→ **AVAILABLE RECORDS**

(** The data written when the race with the timer rejects. *)
Definition degraded_data (w : World) : SessionData :=
  {| d_status := Some COMPLETED;
     d_startedAt := None;
     d_endedAt := Some (Date_now w);
     d_overallScore := Some (JInt 50);
     d_technicalScore := None; d_communicationScore := None;
     d_confidenceScore := None; d_strengths := None;
     d_weaknesses := None;
     d_detailedFeedback :=
       Some (JStr ("Interview completed successfully. "
                   ++ "Feedback generation encountered an issue.")) |}.

(** The data of the last resort of handleInterviewComplete. *)
Definition failed_data (w : World) : SessionData :=
  {| d_status := Some FAILED;
     d_startedAt := None;
     d_endedAt := Some (Date_now w);
     d_overallScore := None;
     d_technicalScore := None; d_communicationScore := None;
     d_confidenceScore := None; d_strengths := None;
     d_weaknesses := None;
     d_detailedFeedback :=
       Some (JStr "Interview encountered an error during completion.") |}.

Definition handleInterviewComplete (w : World)
    (sessionId : N) (transcript : string) (messages : list Message) : Async Completed :=
  try_catch
    (found <- Db.session_findUnique sessionId ;;
     match found with
     | None => throw SessionNotFound
     | Some session =>
         best_effort (complete_analytics w sessionId session transcript messages) ;;;
         fb <-
           try_catch
             (race_with_timeout (feedback_deadline w)
                (generateFeedbackFromTranscript w sessionId transcript messages))
             (fun feedbackErr =>
                best_effort (Db.session_update sessionId (degraded_data w)) ;;;
                ret JNull) ;;
         updatedSession <- Db.session_findUnique sessionId ;;
         ret {| completed_session := updatedSession; feedback := fb |}
     end)
    (fun err =>
       best_effort (Db.session_update sessionId (failed_data w)) ;;;
       throw err).

(** ** Reading a session back *)

Definition getInterviewSession (w : World) (sessionId : N)
  : Async (Session * option CallAnalytics) :=
  uid <- auth w ;;
  match uid with
  | None => throw Unauthorized
  | Some clerk =>
      user <- Db.user_findUnique clerk ;;
      match user with
      | None => throw UserNotFound
      | Some u =>
          found <- Db.session_findFirst sessionId (user_id u) ;;
          match found with
          | None => throw InterviewSessionNotFound
          | Some session =>
              a <- Db.analytics_findUnique sessionId ;;
              ret (session, a)
          end
      end
  end.
(** X13: a list whose canonical keys are pairwise distinct goes through
    the merge as it is, and nothing is written; so merging the merged
    dataset once more changes neither the list nor the store. *)
Theorem dedup_distinct_is_identity :
  (forall stations h,
      NoDup (map canonical_key stations) -> dedup stations h = (Returned stations, h)) /\
  (forall stations h out h',
      dedup stations h = (Returned out, h') -> dedup out h' = (Returned out, h')).
Proof.
  assert (forall stations h,
            NoDup (map canonical_key stations) ->
            dedup stations h = (Returned stations, h)) as Hid.
  { intros stations h Hnd. unfold dedup.
    rewrite (bind_returned _ _ _ _ _ (fold_dedup_distinct stations [] h Hnd
               (fun st _ H => proj1 (elem_of_nil _) H))).
    simpl. unfold ret. f_equal. f_equal.
    rewrite map_map. simpl. apply map_id. }
  split; [exact Hid|].
  intros stations h out h' Hrun. apply Hid.
  destruct (dedup_run stations h) as (o & g & Hrun' & _ & Hnd & _).
  rewrite Hrun' in Hrun. now injection Hrun as <- <-.
Qed.

(** Three records of three stations: the keys differ, the merge returns
    the list as it is. *)
Lemma dedup_distinct_is_identity_witness :
  NoDup (map canonical_key [ex_first; ex_third; ex_first_other_street]) /\
  dedup [ex_first; ex_third; ex_first_other_street] ex_heap =
  (Returned [ex_first; ex_third; ex_first_other_street], ex_heap).
Proof.
  assert (NoDup (map canonical_key [ex_first; ex_third; ex_first_other_street])) as Hnd.
  { apply (bool_decide_unpack _). vm_compute. exact I. }
  split; [exact Hnd|].
  exact (proj1 dedup_distinct_is_identity [ex_first; ex_third; ex_first_other_street]
           ex_heap Hnd).
Defined.

Lemma fold_dedup_first_seen stations :
  forall (uniq : uniq_map) h,
  exists h',
    fold_m dedup_step uniq stations h =
    (Returned (uniq ++ map (fun st => (canonical_key st, st))
                           (first_seen (map fst uniq) stations))%list, h').
Proof.
  induction stations as [|st rest IH]; intros uniq h.
  - exists h. simpl. now rewrite app_nil_r.
  - cbn [fold_m first_seen].
    destruct (uniq_get (canonical_key st) uniq) as [first|] eqn:Hget.
    + rewrite (bind_returned _ _ _ _ _ (dedup_step_existing _ _ _ _ Hget)).
      rewrite bool_decide_eq_true_2.
      * apply IH.
      * destruct (decide (canonical_key st ∈ map fst uniq)) as [Hin | Hout]; [exact Hin|].
        apply uniq_get_None in Hout. congruence.
    + rewrite (bind_returned _ _ _ _ _ (dedup_step_new _ _ _ Hget)).
      rewrite bool_decide_eq_false_2 by now apply uniq_get_None.
      destruct (IH (uniq ++ [(canonical_key st, st)])%list h) as (h' & Hrun).
      exists h'. rewrite Hrun, map_app. simpl. now rewrite <- app_assoc.
Qed.
(** What a read serves depends on the entry under its key and on the
    timeout only. *)
Lemma cacheLookup_fst_ext key now si si' :
  cache si !! key = cache si' !! key ->
  cacheTimeout si = cacheTimeout si' ->
  fst (cacheLookup key now si) = fst (cacheLookup key now si').
Proof.
  intros Hk Ht. unfold cacheLookup, isInCache. rewrite <- Hk, <- Ht.
  destruct (cache si !! key) as [entry|] eqn:H; [|reflexivity].
  destruct (now - cached_at entry <? cacheTimeout si); cbn; [|reflexivity].
  rewrite H, <- Hk. reflexivity.
Qed.

Lemma lookupAll_unfold b si :
  lookupAll b si
  = let s1 := snd (cacheLookup (cacheKey CPU) (forCPU (lookupAt b)) si) in
    let s2 := snd (cacheLookup (cacheKey Memory) (forMemory (lookupAt b)) s1) in
    let s3 := snd (cacheLookup (cacheKey Disk) (forDisk (lookupAt b)) s2) in
    let s4 := snd (cacheLookup (cacheKey Network) (forNetwork (lookupAt b)) s3) in
    ({| forCPU := fst (cacheLookup (cacheKey CPU) (forCPU (lookupAt b)) si);
        forMemory := fst (cacheLookup (cacheKey Memory) (forMemory (lookupAt b)) s1);
        forDisk := fst (cacheLookup (cacheKey Disk) (forDisk (lookupAt b)) s2);
        forNetwork := fst (cacheLookup (cacheKey Network) (forNetwork (lookupAt b)) s3) |},
     s4).
Proof.
  unfold lookupAll.
  destruct (cacheLookup (cacheKey CPU) (forCPU (lookupAt b)) si) as [c s1]. cbn [fst snd].
  destruct (cacheLookup (cacheKey Memory) (forMemory (lookupAt b)) s1) as [m s2]. cbn [fst snd].
  destruct (cacheLookup (cacheKey Disk) (forDisk (lookupAt b)) s2) as [k s3]. cbn [fst snd].
  destruct (cacheLookup (cacheKey Network) (forNetwork (lookupAt b)) s3) as [n s4].
  reflexivity.
Qed.

Lemma lookupAll_timeout b si :
  cacheTimeout (snd (lookupAll b si)) = cacheTimeout si.
Proof. rewrite lookupAll_unfold. cbn. rewrite !cacheLookup_timeout. reflexivity. Qed.

(** Each source is served what a read of the initial cache would serve
    it: the reads of the other sources touch other keys. *)
Lemma lookupAll_served b si x :
  pick x (fst (lookupAll b si)) = servedFromCache x b si.
Proof.
  rewrite lookupAll_unfold. unfold servedFromCache.
  destruct x; cbn [pick fst forCPU forMemory forDisk forNetwork];
    try reflexivity;
    apply cacheLookup_fst_ext;
    rewrite ?cacheLookup_timeout, ?cacheLookup_other by (cbn; discriminate);
    reflexivity.
Qed.

Lemma lookupAll_cache_source b si x :
  cache (snd (lookupAll b si)) !! cacheKey x
  = match servedFromCache x b si with
    | Some _ => cache si !! cacheKey x
    | None => None
    end.
Proof.
  rewrite <- lookupAll_served. rewrite lookupAll_unfold.
  destruct x; cbn [pick fst snd forCPU forMemory forDisk forNetwork];
    rewrite ?cacheLookup_other by (cbn; discriminate);
    rewrite cacheLookup_same;
    rewrite ?cacheLookup_other by (cbn; discriminate);
    reflexivity.
Qed.

Lemma lookupAll_cache_other b si key :
  (forall x, key <> cacheKey x) ->
  cache (snd (lookupAll b si)) !! key = cache si !! key.
Proof.
  intros Hother. rewrite lookupAll_unfold. cbn [snd].
  rewrite !cacheLookup_other by (intros Heq; eapply Hother; symmetry; exact Heq).
  reflexivity.
Qed.
(** * steamApp: inventory valuation with a price cache and a valuation cache

    A shallow embedding of [steamApp.py].  The Flask handler [value] and the
    helpers it calls are written as functions in a small state-and-exception
    monad over a [world]: the two cache tables, a clock, the trace of the
    outbound HTTP requests and of the calls to [time.sleep], and cursors into
    the two sources of non-determinism (what the upstream servers answer and
    what [random.random] draws).

    Numbers.  Python floats are modelled by exact rationals ([Q]): sums,
    the division by 100 and [round(x, 2)] (round half to even on the exact
    value) are the exact operations, where the doubles of Python round
    every result, and the decimal literals they are read from, to 53
    bits.  Non-finite floats (inf, nan, overflow) have no rational: a run
    that would go on with one ends in [Unfollowed], which stands for "not
    followed any further" and for no behaviour of the program.

    Text.  Strings are byte strings, and the character classes are those
    of ASCII.  [str.strip] and [float] also know the blanks and digits of
    Unicode: a string with a byte outside ASCII is not followed through
    [float] either.

    Storage.  The two MySQL tables are modelled as finite maps from the key
    column to the pair (value, expires_at); a read returns the value that was
    written, and the database clock is the clock of the process.

    Time.  The clock moves when the process sleeps; the time a request or a
    query takes is not modelled, and [elapse] lets any time pass between two
    calls. *)

From Stdlib Require Import ZArith QArith Qround Qabs Lqa Ascii String List Bool Lia Sorted.
From stdpp Require Import gmap strings.
Import ListNotations.

Local Open Scope string_scope.
Local Open Scope list_scope.

(** ** Python strings (byte strings; ASCII classes only) *)

Module PyStr.

(** [sub in s] *)
Fixpoint contains (sub s : string) : bool :=
  match s with
  | EmptyString => String.prefix sub s
  | String _ s' => String.prefix sub s || contains sub s'
  end.

(** [s.split(sep)] for a non-empty [sep]: left to right, non-overlapping.
    [skip] counts the characters of a matched separator still to be
    dropped, [cur] is the piece being read. *)
Fixpoint split_from (sep s : string) (skip : nat) (cur : string) : list string :=
  match s with
  | EmptyString => [cur]
  | String c s' =>
      match skip with
      | S k => split_from sep s' k cur
      | O =>
          if String.prefix sep s
          then cur :: split_from sep s' (String.length sep - 1) EmptyString
          else split_from sep s' 0 (cur ++ String c EmptyString)
      end
  end.

Definition split (sep s : string) : list string := split_from sep s 0 EmptyString.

→ **EXERCISE**
Find where the line with "- cbn [fold_m first_seen]." sits in the material above, then copy exactly from it through the line with "forDisk := fst". Add no other line.

→ **YOUR SOLUTION**
  - cbn [fold_m first_seen].
    destruct (uniq_get (canonical_key st) uniq) as [first|] eqn:Hget.
    + rewrite (bind_returned _ _ _ _ _ (dedup_step_existing _ _ _ _ Hget)).
      rewrite bool_decide_eq_true_2.
      * apply IH.
      * destruct (decide (canonical_key st ∈ map fst uniq)) as [Hin | Hout]; [exact Hin|].
        apply uniq_get_None in Hout. congruence.
    + rewrite (bind_returned _ _ _ _ _ (dedup_step_new _ _ _ Hget)).
      rewrite bool_decide_eq_false_2 by now apply uniq_get_None.
      destruct (IH (uniq ++ [(canonical_key st, st)])%list h) as (h' & Hrun).
      exists h'. rewrite Hrun, map_app. simpl. now rewrite <- app_assoc.
Qed.
(** What a read serves depends on the entry under its key and on the
    timeout only. *)
Lemma cacheLookup_fst_ext key now si si' :
  cache si !! key = cache si' !! key ->
  cacheTimeout si = cacheTimeout si' ->
  fst (cacheLookup key now si) = fst (cacheLookup key now si').
Proof.
  intros Hk Ht. unfold cacheLookup, isInCache. rewrite <- Hk, <- Ht.
  destruct (cache si !! key) as [entry|] eqn:H; [|reflexivity].
  destruct (now - cached_at entry <? cacheTimeout si); cbn; [|reflexivity].
  rewrite H, <- Hk. reflexivity.
Qed.

Lemma lookupAll_unfold b si :
  lookupAll b si
  = let s1 := snd (cacheLookup (cacheKey CPU) (forCPU (lookupAt b)) si) in
    let s2 := snd (cacheLookup (cacheKey Memory) (forMemory (lookupAt b)) s1) in
    let s3 := snd (cacheLookup (cacheKey Disk) (forDisk (lookupAt b)) s2) in
    let s4 := snd (cacheLookup (cacheKey Network) (forNetwork (lookupAt b)) s3) in
    ({| forCPU := fst (cacheLookup (cacheKey CPU) (forCPU (lookupAt b)) si);
        forMemory := fst (cacheLookup (cacheKey Memory) (forMemory (lookupAt b)) s1);
        forDisk := fst (cacheLookup (cacheKey Disk) (forDisk (lookupAt b)) s2);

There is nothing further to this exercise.